Detecting Methylation Changes Induced by Prime Editing.

While prime editing offers improved precision compared to traditional CRISPR-Cas9 systems, concerns remain regarding potential off-target effects, including epigenetic changes such as DNA methylation. In this study, we investigated whether prime editing induces aberrant CpG methylation patterns. Whole-genome bisulfite sequencing revealed overall methylation similarity between Cas9-edited, and PE2-edited cells. However, localized epigenetic changes were observed, particularly in CpG islands and exon regions. The PE2-edited group showed a higher proportion of differentially methylated regions (DMRs) in some coding sequences compared to controls and Cas9-edited samples.
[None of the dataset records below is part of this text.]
Definition acl_handler (post : request -> M (SVR W) OCEntityHandlerResult) (flag : bool)
    (req : request) : M (SVR W) OCEntityHandlerResult :=
  if flag then
    match req_method req with
    | OC_REST_GET => HandleACLGetRequest req
    | OC_REST_POST => post req
    | OC_REST_DELETE => HandleACLDeleteRequest req
    | _ => respond OC_EH_ERROR []
    end
  else ret OC_EH_ERROR.

Definition ACLEntityHandler := acl_handler HandleACLPostRequest.
Definition ACL2EntityHandler := acl_handler HandleACL2PostRequest.

(** ** Credentials: POST *)

(** The private data of the owner's credential is the key both sides derive; false
    when it cannot be or is not for a symmetric pair. *)
Definition FillPrivateDataOfOwnerPSK (receivedCred : OicSecCred_t) (d : OicSecDoxm_t) :
    M (SVR W) (OicSecCred_t * bool) :=
  match GetOxmString (d_oxmSel d) with
  | None => ret (receivedCred, false)
  | Some oxmLabel =>
      let! psk := gets (fun s => generate_owner_psk oxmLabel (d_owner d) (d_deviceID d) (world s)) in
      match psk with
      | None => ret (receivedCred, false)
      | Some ownerPSK =>
          let e := k_encoding (c_privateData receivedCred) in
          let data :=
            if OIC_ENCODING_RAW =? e then Some (ownerPSK, Z.of_nat OWNER_PSK_LENGTH_128)
            else if OIC_ENCODING_BASE64 =? e then
              b64 ← mbedtls_base64_encode (W:=W) ownerPSK;
              Some (b64 ++ [0], Z.of_nat (List.length b64))
            else None in
          match data with
          | None => ret (receivedCred, false)
          | Some (bytes, len) =>
              ret (mk_cred (c_credId receivedCred) (c_subject receivedCred) (c_roleId receivedCred)
                     (c_credType receivedCred) (c_publicData receivedCred)
                     (c_credUsage receivedCred) (c_optionalData receivedCred)
                     (mk_key (Some bytes) len e) (c_period receivedCred) (c_rownerID receivedCred),
                   bool_decide (c_subject receivedCred = d_owner d) &&
                   (c_credType receivedCred =? SYMMETRIC_PAIR_WISE_KEY))
          end
      end
  end.

Definition changed_if (ok : bool) : OCEntityHandlerResult := if ok then OC_EH_CHANGED else OC_EH_ERROR.

(** The calls up to the first that fails. *)
Fixpoint all_calls (cs : list ext_call) : M (SVR W) bool :=
  match cs with
  | [] => ret true
  | c :: cs' => let! ok := call c in if ok : bool then all_calls cs' else ret false
  end.

(** The session's handlers are put back once the owner's credential is there. *)
Definition revert_handlers (oxmSel : Z) : M (SVR W) OCEntityHandlerResult :=
  let! ok1 :=
    if OIC_RANDOM_DEVICE_PIN =? oxmSel then
      call (SetUuidForPinBasedOxm THE_NIL_UUID) ;;; call CAregisterPskCredentialsHandler
    else ret true in
  if negb ok1 then ret OC_EH_ERROR
  else
    let! ok2 :=
      if OIC_MANUFACTURER_CERTIFICATE =? oxmSel
      then all_calls [CAregisterPkixInfoHandler; CAregisterIdentityHandler;
                      CAregisterGetCredentialTypesHandler]
      else ret true in
    if negb ok2 then ret OC_EH_ERROR
    else
      let! ok3 := call (CAEnableAnonECDHCipherSuite false) in
      let! ok4 := call (CASelectCipherSuite ECDHE_PSK_WITH_AES_128_CBC_SHA256 CA_ADAPTER_IP) in
      ret (changed_if (ok3 && ok4)).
Notably, CpG island methylation reached 0.18% in the PE2 vs. Cas9 comparison, indicating a higher susceptibility of these regulatory elements to epigenetic alterations by prime editing. Molecular function analyses including Gene Ontology and KEGG pathway analyses further revealed enrichment in molecular functions related to transcriptional regulation and redox activity in PE2-edited cells. These findings suggest that prime editing, while precise, may introduce subtle but functionally relevant methylation changes that could influence gene expression and cellular pathways. In summary, prime editing can induce localized DNA methylation changes in human cells, particularly within regulatory and coding regions. Understanding these epigenetic consequences is critical for the development of safer and more effective therapeutic applications of genome editing technologies.